というテレパシーを送る。無論、そんなもの求められちゃいない。
自分を落ち着かせて、レジへ向かう。欲しかった3冊を手に持っている。男性店主に告げられた金額を払う。どうもありがとうございましたと言われる。私も、ありがとうございますと言う。

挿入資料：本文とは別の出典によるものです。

(** The guard of the right-link step: the key is past the high key and there is a next
    leaf. *)
Definition past_high_key (header : PageHeader) (key : bytes) : option PageId :=
  match high_key header with
  | Some hk => if bytes_ltb hk key then next_leaf header else None
  | None => None
  end.

(** The inner [for _ in 0..MAX_RIGHT_LINK_HOPS] of [get]. *)
Fixpoint get_hops (hops : nat) (key : bytes) (leaf_id : PageId) : T (ctl (option LeafValue)) :=
  match hops with
  | O => mret Leave
  | S hops =>
      _ ← acquire_read_latch [] leaf_id;
      pg ← read leaf_id;
      match pg with
      | None => mret (Return None)
      | Some page =>
          header ← lift (page_header page);
          if negb (page_type header =? PAGE_TYPE_LEAF) then mret Leave else
          match past_high_key header key with
          | Some next => if next =? leaf_id then mret Leave else get_hops hops key next
          | None => r ← lift (find_in_leaf page key); mret (Return r)
          end
      end
  end.

Fixpoint get_retry (retries : nat) (key : bytes) : T (option LeafValue) :=
  match retries with
  | O => mret None
  | S retries =>
      leaf ← find_leaf_for_read key;
      match leaf with
      | None => mret None
      | Some leaf_id =>
          r ← get_hops (Z.to_nat MAX_RIGHT_LINK_HOPS) key leaf_id;
          match r with
          | Return v => mret v
          | Leave => get_retry retries key
          end
      end
  end.

Definition get (key : bytes) : T (option LeafValue) :=
  get_retry (Z.to_nat MAX_TRAVERSAL_RETRIES) key.

(** ** Splits *)

(** The split shared by the root and by a child: both halves with the leaf links. *)
Definition split_page (header : PageHeader) (page : Page) (entries : list entry) :
    outcome Error (bytes * (Page * Page)) :=
  if page_type header =? PAGE_TYPE_LEAF then split_leaf page entries else split_internal page entries.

ええ、ええ、嘘じゃありません。こんなにひとりぼっちの時間を大切にできる、蛍光灯も他人の声も少ない場所を用意してくれてありがとうございます。私のような不器用な人間のための場所であるような気がします。
店から出る。
すぐに空を見上げた。灰色。
モモ。取られちゃった。
頭の中であの光景を反芻してる。
だけどあの女性が欲しいと思っていたなら、それでいいじゃないか。
私があのときもし、モモを手に持った状態であの会話が繰り返されていたら、それこそ私は悪人にでもなるんじゃないかと思う。
「ねえ、モモ、ある?」
「はい、ありますよ。
ほらここに、、あれ、確かモモはここに...」
「売れちゃったのかな?」
「いや、モモは買われていないです...」
『だとしたら........』
女性客と男性店主の声が重なって聞こえてきた。2人とも私の方を見つめている。こわっ。幻聴だとわかっていても怖い。そんなことになるなら、あの女性がモモを買って帰った今の状況が1番なのだ...。
こんな日常がおもしろくってたまらない。
私、生きてるなと思う。
太宰治と小林秀雄と野坂昭如と一緒の帰り道、
一度も話したことのない、私の家から5、6本路地を無視してまっすぐ進んだ角の家のおじさんが、「おじょうさん、今日はよく晴れてんねえ」と話しかけてきた。
はい。と笑って答える。
嘘つけ。今日は久しぶりに、綺麗な曇天じゃないか。